TASK:
As the answer, set down the lines below from the one containing "(** The inner" through the one containing "destruct (for_loop_inv (fun j t => painted cfg s (r", exactly and inclusively, and no others.

***** EXTRACTED DATA *****

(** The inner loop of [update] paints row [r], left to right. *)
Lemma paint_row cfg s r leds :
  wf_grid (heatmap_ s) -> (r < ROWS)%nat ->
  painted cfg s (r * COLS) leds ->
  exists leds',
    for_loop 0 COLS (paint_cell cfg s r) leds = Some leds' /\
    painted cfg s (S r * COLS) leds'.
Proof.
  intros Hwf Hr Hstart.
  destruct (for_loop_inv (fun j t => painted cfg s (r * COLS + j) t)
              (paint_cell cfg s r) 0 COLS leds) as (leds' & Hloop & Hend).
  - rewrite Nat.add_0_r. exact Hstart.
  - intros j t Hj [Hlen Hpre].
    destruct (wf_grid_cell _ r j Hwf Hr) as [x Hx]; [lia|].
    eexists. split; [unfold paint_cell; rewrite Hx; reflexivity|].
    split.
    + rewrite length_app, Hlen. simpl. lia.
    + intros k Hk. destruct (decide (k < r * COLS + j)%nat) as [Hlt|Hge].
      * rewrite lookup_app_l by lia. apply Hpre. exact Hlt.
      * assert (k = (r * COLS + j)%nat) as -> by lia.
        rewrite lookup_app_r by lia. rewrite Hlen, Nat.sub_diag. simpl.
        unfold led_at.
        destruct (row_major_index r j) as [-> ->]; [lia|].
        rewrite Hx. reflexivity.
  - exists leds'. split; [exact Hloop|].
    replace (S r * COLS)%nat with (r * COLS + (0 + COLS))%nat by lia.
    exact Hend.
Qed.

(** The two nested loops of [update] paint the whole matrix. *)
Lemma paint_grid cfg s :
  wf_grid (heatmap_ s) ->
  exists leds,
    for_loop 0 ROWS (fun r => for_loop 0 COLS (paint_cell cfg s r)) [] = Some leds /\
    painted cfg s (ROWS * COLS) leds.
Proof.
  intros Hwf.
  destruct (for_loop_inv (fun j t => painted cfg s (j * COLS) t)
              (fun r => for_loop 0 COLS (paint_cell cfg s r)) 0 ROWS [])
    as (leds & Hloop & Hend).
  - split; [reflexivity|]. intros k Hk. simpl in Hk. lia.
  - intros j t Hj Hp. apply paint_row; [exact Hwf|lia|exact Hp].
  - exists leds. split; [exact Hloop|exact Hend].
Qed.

*****
***** EXTRACTED DATA *****

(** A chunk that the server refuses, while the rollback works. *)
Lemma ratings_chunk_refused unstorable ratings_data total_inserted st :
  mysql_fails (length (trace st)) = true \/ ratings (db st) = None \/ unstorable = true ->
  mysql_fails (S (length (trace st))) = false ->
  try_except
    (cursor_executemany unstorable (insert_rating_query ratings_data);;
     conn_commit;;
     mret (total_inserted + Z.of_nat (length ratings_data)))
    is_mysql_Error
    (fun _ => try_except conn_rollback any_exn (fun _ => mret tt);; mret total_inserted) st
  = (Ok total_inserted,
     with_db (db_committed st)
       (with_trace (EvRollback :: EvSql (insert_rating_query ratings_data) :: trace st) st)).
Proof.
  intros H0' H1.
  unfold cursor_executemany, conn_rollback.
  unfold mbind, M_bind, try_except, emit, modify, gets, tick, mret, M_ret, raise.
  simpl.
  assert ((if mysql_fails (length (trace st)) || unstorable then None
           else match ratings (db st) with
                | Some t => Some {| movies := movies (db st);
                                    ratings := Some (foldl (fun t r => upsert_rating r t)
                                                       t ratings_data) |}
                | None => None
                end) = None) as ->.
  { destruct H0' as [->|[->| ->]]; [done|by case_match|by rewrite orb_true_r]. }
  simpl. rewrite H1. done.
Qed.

*****

EXERCISE RESPONSE:
(** The inner loop of [update] paints row [r], left to right. *)
Lemma paint_row cfg s r leds :
  wf_grid (heatmap_ s) -> (r < ROWS)%nat ->
  painted cfg s (r * COLS) leds ->
  exists leds',
    for_loop 0 COLS (paint_cell cfg s r) leds = Some leds' /\
    painted cfg s (S r * COLS) leds'.
Proof.
  intros Hwf Hr Hstart.
  destruct (for_loop_inv (fun j t => painted cfg s (r * COLS + j) t)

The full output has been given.